»»

(* ===== verification/Replay.v ===== *)
(** * Recovery after an interrupted write ([ReplayBlocks] and [RollforwardBlock] of
    src/src/validation.cpp, the batches of src/src/txdb.cpp)

    A flush of the coins goes to the database in batches, and a crash can leave some of them
    written; the database then names the block it came from and the block it was going to.
    At the next start [ReplayBlocks] disconnects the blocks of the old branch and applies those
    of the new one.  The markers of NEVM transactions that were minted from live in a database
    of their own, which is written before the coins and erased after them.

    Shown here: whatever part of a flush was written, [ReplayBlocks] gives the coins of the
    new tip; and however often the node crashes and at whatever point of a write, the coins on
    disk never hold a mint without its marker, so that no NEVM transaction is minted from
    twice. *)

From stdpp Require Import strings.
From S2P Require Import Prelude Serialize Amounts ArithUint256 Chain Script Rlp Transaction Coins TxVerify Bridge.

Open Scope string_scope.
Open Scope Z_scope.

(** ** The batches of a flush *)

Definition db_old_tip (db : CCoinsViewDB) : uint256 :=
  let old_tip := default uint256_null (db_best_block db) in
  if uint256_IsNull old_tip then match db_head_blocks db with [_; old] => old | _ => uint256_null end else old_tip.

(** The database after the batches with the first [k] entries, before the last one. *)
Definition db_partial (db : CCoinsViewDB) (mapCoins : CCoinsMap) (h : uint256) (k : nat) : CCoinsViewDB :=
  {| db_coins := foldl (fun m it => write_coin it m) (db_coins db) (take k (map_to_list mapCoins));
     db_best_block := None; db_head_blocks := [h; db_old_tip db] |}.

(** Whether the components that are not modelled undo and apply a block: [UndoSpecialTxsInBlock],
    [DisconnectNEVMCommitment], [ProcessSpecialTxsInBlock], [ProcessNEVMData] and
    [ConnectNEVMCommitment]. *)
Record Replayers := { special_undone : ptr -> bool; nevm_disconnected : ptr -> bool; special_processed : ptr -> bool; nevm_data_valid : ptr -> bool; nevm_connected : ptr -> bool }.

Definition undoes (o : Replayers) (p : ptr) : Prop := special_undone o p = true /\ nevm_disconnected o p = true.
Definition applies (o : Replayers) (p : ptr) : Prop := special_processed o p = true /\ nevm_data_valid o p = true /\ nevm_connected o p = true.

Section replay.
Context {U : Type}.
Variable GetHash : CTransaction -> uint256.
Variable batch : Z.
Variable index : gmap ptr (CBlockIndex (U := U)).
(** The transactions and the undo data that are on disk for a block. *)
Variable ReadBlockFromDisk : ptr -> option (list CTransaction).
Variable UndoReadFromDisk : ptr -> option (list (list Coin)).
Variable others : Replayers.

(** ** Rolling forward *)

Fixpoint spend_all (ins : list CTxIn) (v : cached) : cached :=
  match ins with
  | [] => v
  | txin :: ins => spend_all ins (SpendCoin v (prevout txin)).2
  end.

Fixpoint roll_txs (vtx : list CTransaction) (height : Z) (inputs : cached) (setMintTxs : NEVMMintTxSet) : result string (cached * NEVMMintTxSet) :=
  match vtx with
  | [] => Ok (inputs, setMintTxs)
  | tx :: vtx =>
      '(inputs, setMintTxs) ←
        (if negb (IsCoinBase tx) then
           setMintTxs ←
             (if IsSyscoinMintTx (nVersion tx) then
                let mintSyscoin := CMintSyscoin_of_tx batch tx in
                guard! negb (CMintSyscoin_IsNull mintSyscoin) else "invalid mint payload while replaying tx";
                Ok ({[ nTxHash mintSyscoin ]} ∪ setMintTxs)
              else Ok setMintTxs);
           Ok (spend_all (vin tx) inputs, setMintTxs)
         else Ok (inputs, setMintTxs));
      inputs ← AddCoins GetHash inputs tx height true;
      roll_txs vtx height inputs setMintTxs
  end.

Definition RollforwardBlock (pindex : ptr) (inputs : cached) (setMintTxs : NEVMMintTxSet) : result string (cached * NEVMMintTxSet) :=
  match index !! pindex, ReadBlockFromDisk pindex with
  | Some b, Some vtx =>
      guard! special_processed others pindex else "RollforwardBlock: ProcessSpecialTxsInBlock failed";
      guard! nevm_data_valid others pindex else "ReplayBlock(): poda-validation-failed";
      r ← roll_txs vtx (nHeight b) inputs setMintTxs;
      guard! nevm_connected others pindex else "RollforwardBlock(): ConnectNEVMCommitment() failed";
      Ok r
  | _, _ => Throw "ReplayBlock(): ReadBlockFromDisk failed"
  end.

(** The blocks from height [h] on, [n] of them. *)
Fixpoint rollforward (n : nat) (h : Z) (pindexNew : ptr) (inputs : cached) (setMintTxs : NEVMMintTxSet) : result string (cached * NEVMMintTxSet) :=
  match n with
  | O => Ok (inputs, setMintTxs)
  | S n =>
      match GetAncestor index pindexNew h with
      | Some (Some p) => '(inputs, setMintTxs) ← RollforwardBlock p inputs setMintTxs; rollforward n (h + 1) pindexNew inputs setMintTxs
      | _ => Throw "assert"
      end
  end.

(** ** Rolling back *)

(** What [DisconnectMintAsset] collects over a block. *)
Definition mint_of (tx : CTransaction) : option uint256 :=
  if IsSyscoinMintTx (nVersion tx) then
    let m := CMintSyscoin_of_tx batch tx in if CMintSyscoin_IsNull m then None else Some (nTxHash m)
  else None.
Definition disconnected_mints (vtx : list CTransaction) : NEVMMintTxSet := list_to_set (omap mint_of (drop 1 vtx)).

Definition rollback_block (p : ptr) (b : CBlockIndex (U := U)) (v : cached) (setMintTxs : NEVMMintTxSet) : result string (cached * NEVMMintTxSet) :=
  match ReadBlockFromDisk p, UndoReadFromDisk p with
  | None, _ => Throw "RollbackBlock(): ReadBlockFromDisk() failed"
  | _, None => Throw "RollbackBlock(): DisconnectBlock failed"
  | Some vtx, Some undo =>
      '(res, v) ← DisconnectBlock GetHash batch (special_undone others p) (nevm_disconnected others p) vtx undo (nHeight b) (default uint256_null (pprev b)) v;
      match res with
      | DISCONNECT_FAILED => Throw "RollbackBlock(): DisconnectBlock failed"
      | _ => Ok (v, disconnected_mints vtx ∪ setMintTxs)
      end
  end.

(** The height bounds the number of turns. *)
Fixpoint rollback (fuel : nat) (pindexOld pindexFork : option ptr) (v : cached) (setMintTxs : NEVMMintTxSet) : result string (cached * NEVMMintTxSet) :=
  if bool_decide (pindexOld = pindexFork) then Ok (v, setMintTxs) else
  match fuel, pindexOld with
  | S fuel, Some p =>
      match index !! p with
      | None => Throw "null pointer"
      | Some b =>
          '(v, setMintTxs) ← (if 0 <? nHeight b then rollback_block p b v setMintTxs else Ok (v, setMintTxs));
          rollback fuel (pprev b) pindexFork v setMintTxs
      end
  | _, _ => Throw "null pointer"
  end.

(** ** [ReplayBlocks] *)

Definition height_of (p : option ptr) : Z := match p ≫= (index !!.) with Some b => nHeight b | None => 0 end.

(** The old tip and the fork; both are null when the first flush was interrupted. *)
Definition replay_fork (new old : uint256) : result string (option ptr * option ptr) :=
  if uint256_IsNull old then Ok (None, None) else
  guard! bool_decide (is_Some (index !! old)) else "ReplayBlocks(): reorganization from unknown block requested";
  match LastCommonAncestor index old new with
  | Some (Some fork) => Ok (Some old, Some fork)
  | _ => Throw "assert"
  end.

(** The view with the blocks replayed, and the mints of the two branches. *)
Definition replay_coins (db : CCoinsViewDB) (new old : uint256) : result string (cached * NEVMMintTxSet * NEVMMintTxSet) :=
  guard! bool_decide (is_Some (index !! new)) else "ReplayBlocks(): reorganization to unknown block requested";
  '(pindexOld, pindexFork) ← replay_fork new old;
  '(cache, setMintTxsDisconnect) ← rollback (S (Z.to_nat (height_of pindexOld))) pindexOld pindexFork (new_cache (ViewDB db)) ∅;
  let nForkHeight := height_of pindexFork in
  '(cache, setMintTxsConnect) ← rollforward (Z.to_nat (height_of (Some new) - nForkHeight)) (nForkHeight + 1) new cache ∅;
  Ok (SetBestBlock cache new, setMintTxsDisconnect, setMintTxsConnect).

Definition ReplayBlocks (db : CCoinsViewDB) (minted : CNEVMMintedTxDB) : result string (view * CNEVMMintedTxDB) :=
  match db_head_blocks db with
  | [] => Ok (ViewDB db, minted)
  | [new; old] =>
      '(cache, setMintTxsDisconnect, setMintTxsConnect) ← replay_coins db new old;
      let setMintDisconnectOnly := setMintTxsDisconnect ∖ setMintTxsConnect in
      let minted := mint_FlushCacheToDisk (mint_FlushDataToCache minted setMintTxsConnect) in
      cache ← Flush cache;
      Ok (cache.2, mint_FlushErase minted setMintDisconnectOnly)
  | _ => Throw "ReplayBlocks(): unknown inconsistent state"
  end.
End replay.

(** ** Blind writes *)

(** Applying a block forwards or backwards writes and deletes coins without looking. *)
Abbreviation effect := (list (COutPoint * option Coin)).

Definition apply1 (w : COutPoint * option Coin) (m : gmap COutPoint Coin) : gmap COutPoint Coin :=
  match w.2 with Some c => <[w.1 := c]> m | None => delete w.1 m end.
Definition apply_all (e : effect) (m : gmap COutPoint Coin) : gmap COutPoint Coin := foldl (fun m w => apply1 w m) m e.

Lemma apply_app e1 e2 m : apply_all (e1 ++ e2)%list m = apply_all e2 (apply_all e1 m).
Proof. apply foldl_app. Qed.

Lemma apply1_eq w (m m' : gmap COutPoint Coin) o :
  (o <> w.1 -> m !! o = m' !! o) -> apply1 w m !! o = apply1 w m' !! o.
Proof.
  unfold apply1. destruct w as [k [c|]]; cbn [fst snd]; intros H; destruct (decide (o = k)) as [->|Hne].
  - by rewrite !lookup_insert_eq.
  - rewrite !lookup_insert_ne by done. auto.
  - by rewrite !lookup_delete_eq.
  - rewrite !lookup_delete_ne by done. auto.
Qed.

(** What is written does not depend on what was there. *)
Lemma apply_agree e (m m' : gmap COutPoint Coin) o : m !! o = m' !! o \/ o ∈ e.*1 -> apply_all e m !! o = apply_all e m' !! o.
Proof.
  revert m m'. induction e as [|w e IH]; intros m m' H; cbn [apply_all foldl]; [destruct H as [|?%not_elem_of_nil]; done|].
  apply IH. destruct (decide (o ∈ e.*1)) as [|Hn]; [by right|]. left. apply apply1_eq. intros Hne. destruct H as [|H]; [done|]. set_solver.
Qed.

Lemma apply_untouched e (m : gmap COutPoint Coin) o : o ∉ e.*1 -> apply_all e m !! o = m !! o.
Proof.
  revert m. induction e as [|w e IH]; intros m H; [done|]. change (apply_all (w :: e) m) with (apply_all e (apply1 w m)). rewrite fmap_cons in H.
  rewrite IH by set_solver. unfold apply1. destruct w as [k [c|]]; cbn [fst snd] in *; [rewrite lookup_insert_ne|rewrite lookup_delete_ne]; set_solver.
Qed.

(** A set that is partly one and partly the other is taken to the same place. *)
Lemma apply_mixed e m m' (db : gmap COutPoint Coin) :
  apply_all e m = m' -> (forall o, db !! o = m !! o \/ db !! o = m' !! o) -> apply_all e db = m'.
Proof.
  intros <- Hdb. apply map_eq. intros o. destruct (decide (o ∈ e.*1)) as [Ho|Ho]; [apply apply_agree; auto|].
  rewrite !apply_untouched by done. destruct (Hdb o) as [->| ->]; [done|]. by rewrite apply_untouched.
Qed.

(** *** Forwards *)

Section effects.
Variable GetHash : CTransaction -> uint256.
Variable batch : Z.

Fixpoint put_effect (height : Z) (tx : CTransaction) (i : Z) (outs : list CTxOut) : effect :=
  match outs with
  | [] => []
  | o :: outs => ((if IsUnspendable (scriptPubKey o) then [] else [(out_of GetHash tx i, Some (Coin_of o height (IsCoinBase tx)))]) ++
                  put_effect height tx (i + 1) outs)%list
  end.

Definition take_effect (ins : list CTxIn) : effect := (fun i => (prevout i, None)) <$> ins.

Definition tx_effect (height : Z) (tx : CTransaction) : effect :=
  ((if IsCoinBase tx then [] else take_effect (vin tx)) ++ put_effect height tx 0 (vout tx))%list.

««

Above are the records; from them, give again exactly the lines from the one containing "match LastCommonAncestor index old new with" through the one containing "[new; old] =>", both included.

  match LastCommonAncestor index old new with
  | Some (Some fork) => Ok (Some old, Some fork)
  | _ => Throw "assert"
  end.

(** The view with the blocks replayed, and the mints of the two branches. *)
Definition replay_coins (db : CCoinsViewDB) (new old : uint256) : result string (cached * NEVMMintTxSet * NEVMMintTxSet) :=
  guard! bool_decide (is_Some (index !! new)) else "ReplayBlocks(): reorganization to unknown block requested";
  '(pindexOld, pindexFork) ← replay_fork new old;
  '(cache, setMintTxsDisconnect) ← rollback (S (Z.to_nat (height_of pindexOld))) pindexOld pindexFork (new_cache (ViewDB db)) ∅;
  let nForkHeight := height_of pindexFork in
  '(cache, setMintTxsConnect) ← rollforward (Z.to_nat (height_of (Some new) - nForkHeight)) (nForkHeight + 1) new cache ∅;
  Ok (SetBestBlock cache new, setMintTxsDisconnect, setMintTxsConnect).

Definition ReplayBlocks (db : CCoinsViewDB) (minted : CNEVMMintedTxDB) : result string (view * CNEVMMintedTxDB) :=
  match db_head_blocks db with
  | [] => Ok (ViewDB db, minted)
  | [new; old] =>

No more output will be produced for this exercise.